Rapha, the high-end British cycling fashion brand whose rapid ascent came crashing to a halt with the end of the pandemic bike boom, is gearing up for a long ride back to profit.
Industry veteran Fran Millar, who became the fourth chief executive in three years when she took charge in September 2024, says her turnaround of the maker of £300 cycling jerseys will take until 2027 to show full results.
“The decisions we’re taking now are things that are going to bounce” Rapha back to “not just profitability but significant growth”, Millar told the Financial Times.
Founded in 2004 by cycling enthusiast and branding expert Simon Mottram, Rapha quickly rose to become one of the biggest names in cycling fashion, known for minimalist designs, high quality and attention to detail.
But annual revenues dropped 13 per cent to £96.2mn in the year to the end of January while the company made a net loss — its eighth in a row — of £15.6mn, according to results due to be published next week. Meanwhile, holding company Carpegna took a £102mn impairment on the brand’s book value, a writedown of more than 60 per cent.
Millar, who was hired from fashion brand Belstaff and has previously run the Team Sky and Ineos Grenadiers professional cycling teams, insists the company can return to a “market pioneering” position after the sharp fall in revenue to a five-year low.
Her plan is to “reduce the losses next year and by 2027 we will be back at profitability” at an Ebitda level.
Rapha’s latest gloomy numbers show that even the biggest names in cycling are still struggling with the pandemic boom and bust, when a sharp rise in the popularity of cycling during lockdowns was followed by a sudden stop.
With 50 per cent year-on-year revenue growth for more than a decade to 2021, the brand “was the Apple of cycling”, former professional cyclist Anthony Walsh said in June in his Roadman podcast, with cyclists wearing its kit as “badges of honour”.
In 2017, Mottram sold a majority stake to RZC Investments — an investment vehicle owned by brothers Steuart and Tom Walton, cycling enthusiast grandsons of Walmart founder Sam Walton — in a deal that valued Rapha at about £200mn.
While Walsh claimed the change in ownership was one cause of Rapha’s problems, Millar rejected that idea, insisting “we’re very lucky in our owners”, who she said took a long-term view. RZC this year provided £15mn in additional capital, following an earlier £39mn debt-to-equity swap.

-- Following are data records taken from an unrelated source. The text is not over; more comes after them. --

(** The storage between two transactions. *)
Definition idle (w : world R) (C : gmap string dir) : Prop :=
  tx_active (store w) = false /\ disk (store w) = mk_fs C ∅ None /\ committed_ok C.
Definition with_disk (w : world R) (C : gmap string dir) : world R := set_disk w (mk_fs C ∅ None).

Hypothesis Horder : forall l, order l ≡ₚ l.
Hypothesis Hcodec : codec_ok crc32 to_bytes from_bytes.

(** The collections recovery makes of a disk. *)
Abbreviation recovers := (recovers order crc32 from_bytes).

Lemma idle_recovers w C : idle w C -> recovers C (disk (store w)).
Proof. intros (_ & -> & HC). apply before_recovers; [done..|]. by split. Qed.

Lemma transact_runs {A} w C (body : Transaction -> io (Transaction * A)) ops tx a (Q : A -> world R -> Prop) E :
  idle w C -> distinct_targets C [] ops -> can_log ops ->
  records crc32 to_bytes C (body {| tx_operations := [] |}) ops (tx, a) -> tx_operations tx = ops ->
  let D := (spec_run ops (C, ∅)).1 in
  Q a (with_disk w D) ->
  truns (transact order crc32 body) w (fun u => recovers C u \/ recovers D u) Q E.
Proof.
  intros (Hact & Hdisk & HC) Hd (es & Hes & Hlen) Hb Htx D HQ. unfold transact. apply truns_bind, truns_asks. rewrite Hact.
  apply truns_on_disk. rewrite Hdisk. eapply runs_mono.
  - apply (transaction_with_runs C ∅ None body ops tx a _ (fun u => u = mk_fs D ∅ None)); [done..|].
    eapply runs_mono; [by apply (distinct_transaction_runs order C HC crc32 to_bytes from_bytes ops es ∅ None)|done| |done].
    intros [] u Hu. exact Hu.
  - done.
  - intros r u [-> ->]. exact HQ.
  - done.
Qed.

(** [transact] is the calls of the storage handle: begin, the body, then commit
    or, where the body fails, the rollback of the dropped transaction. *)
Lemma transact_is_the_api {A} (body : Transaction -> io (Transaction * A)) (w : world R) :
  (outcome (transact order crc32 body) w, store (after (transact order crc32 body) w)) =
  match begin_transaction crc32 (store w) with
  | (Err e, st) => (Err (from_storage_error e), st)
  | (Ok tx, st) =>
      match LocalStorage.on_disk st (body tx) with
      | (Err e, st) => (Err (from_storage_error e), rollback order st)
      | (Ok (tx, a), st) =>
          match commit order crc32 st tx with
          | (Ok _, st) => (Ok a, st)
          | (Err e, st) => (Err (from_storage_error e), st)
          end
      end
  end.
Proof using Type.
  destruct w as [[s act] r]. unfold begin_transaction, LocalStorage.on_disk, commit, rollback, outcome, after.
  unfold transact, transaction_with, on_disk, disk_result, set_disk, asks, or_fail, fail, run_result, run_state, try_io.
  unfold mbind, upd_bind, io_bind. cbv beta iota delta [store disk tx_active runtime]. destruct act; [done|].
  cbv beta iota. destruct (create_wal crc32 s) as [[t1 [[]|e]] s1] eqn:E1; [|done]. cbn [disk]. destruct (body _ s1) as [[t2 [[tx a]|e]] s2]; cbn [disk].
  - by destruct (commit_operations order crc32 (tx_operations tx) s2) as [[t3 [[]|e]] s3].
  - assert (Hd : exists t s3, discard order s2 = (t, Ok (), s3)).
    { unfold discard, try_io, mbind, io_bind. destruct (cleanup_staging_dir order s2) as [[? ?] s3].
      destruct (remove_wal_if_present s3) as [[? ?] s4]. cbn. by eexists _, _. }
    destruct Hd as (t3 & s3 & ->). done.
Qed.

Lemma idle_with_disk w C D : idle w C -> committed_ok D -> idle (with_disk w D) D.
Proof. intros (Hact & _ & _) HD. by split. Qed.
Lemma idle_runtime w C r : idle w C -> idle (set_runtime w r) C.
Proof. done. Qed.
End transactions.

(** ** The steps of the operations *)

Abbreviation cur := (as_str DiagnosticDatabase).
Abbreviation nxt := (as_str DiagnosticDatabaseNextUpdate).
Abbreviation bck := (as_str DiagnosticDatabaseBackup).

Section steps.
Context (order : list string -> list string) (crc32 : list Z -> Z).
Context (to_bytes : Operation -> option (list Z)) (from_bytes : list Z -> option Operation) (sanitize : bool).
Context (decode : list Z -> option MddFile) (encode : MddFile -> option (list Z)).
Context (lzma : list Z -> option (list Z)) (sha512 : list Z -> list Z) (to_lowercase : string -> string).
Context {R : Type}.
Hypothesis Horder : forall l, order l ≡ₚ l.
Hypothesis Hcodec : codec_ok crc32 to_bytes from_bytes.
Implicit Types w : world R.

Abbreviation recovers := (recovers order crc32 from_bytes).

(** A collection of the plugin: its name is accepted whatever the feature. *)
Definition builtin (c : CollectionName) : Prop :=
  c = DiagnosticDatabase \/ c = DiagnosticDatabaseNextUpdate \/ c = DiagnosticDatabaseBackup.

Lemma builtin_accepted c : builtin c -> accepted sanitize c /\ plain_name (as_str c).
Proof. intros [->|[->| ->]]; (split; [by destruct sanitize|by split]). Qed.

(** The files of a collection as uploads leave them: lower case, no name the
    storage hides or the path check refuses. *)
Definition good_dir (d : dir) : Prop :=
  map_Forall (fun k _ => plain_name k /\ normalize_key k = k /\ sanitize_path_segment sanitize k = Ok ()) d.

Lemma set_disk_id w : set_disk w (disk (store w)) = w.
Proof. by destruct w as [[? ?] ?]. Qed.

Definition created (C : gmap string dir) (c : CollectionName) : gmap string dir :=
  match C !! as_str c with Some _ => C | None => <[as_str c := ∅]> C end.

“The amazing growth in the pandemic probably masked some things that should have been addressed earlier,” Millar said, adding that “a lot of the damage was self-inflicted”.
When new rivals including Café du Cycliste and Pas Normal Studios started to target fashion-savvy cyclists, Rapha began to dabble in non-cycling gear such as hoodies and handbags. At the same time its customers started to complain about declining quality and “boring” designs.

Membership numbers of the Rapha Cycling Club, where people pay £70 a year to go on group rides and have access to exclusive kit, has fallen by a third to 15,000 over the past two years.
Rapha “tried to do lots of things and [was] not focused on doing a few things brilliantly well”, Millar said.
After the pandemic boom faded, the brand had a glut of stock that had to be sold at heavy discounts, which dented profitability and was “not great for the long-term health of the brand” she said.
In her first year, Millar sought to return to a “full-price model”, saying this was the key reason for the drop in revenue last year and adding that a first success was to achieve stability in year-on-year sales of full-price kit.
Looking forward, she is ditching the lifestyle line, pausing the production of cycling shoes and merging the brand’s two long-distance cycling ranges. And this year’s 65 product launches will shrink to roughly half that number in 2026 after a design overhaul.
According to Millar, Rapha had come to rely too heavily on signature designs such as its armband and logo. The first of its new-look products will be unveiled in early 2026 and be available to customers from the summer.
Rapha would not target a return to the kind of sales growth it had last decade, Millar said, adding “low double-digit profitable growth” for the next few years “would be a huge success”.
Holding company Carpegna is set to continue to report net losses as it writes off Rapha’s intangible assets over time. This accounting treatment will not affect Rapha’s cash flows, the company said, but will reduce reported profit by about £10mn a year for a number of years.

Meanwhile, Millar is committed to reinvigorating the Rapha Cycling Club, which the company says is still “the biggest cycling club in the world”, and larger than it was before the pandemic. “I’ve ridden thousands of miles now with our customers all over the world, and [RCC] is just a completely unique area for us.”
One of the most visible changes in the short term is the ending of the brand’s partnership with EF Pro Cycling, a team that participates in big races worldwide including the Tour de France.
Instead, Millar has signed a three-year deal with USA Cycling to sponsor the country’s Olympic team, banking on the 2028 Games in Los Angeles to boost American cycling.
“I was involved in London 2012 and Team Sky,” she said. “And I saw what home Games can do to a nation.”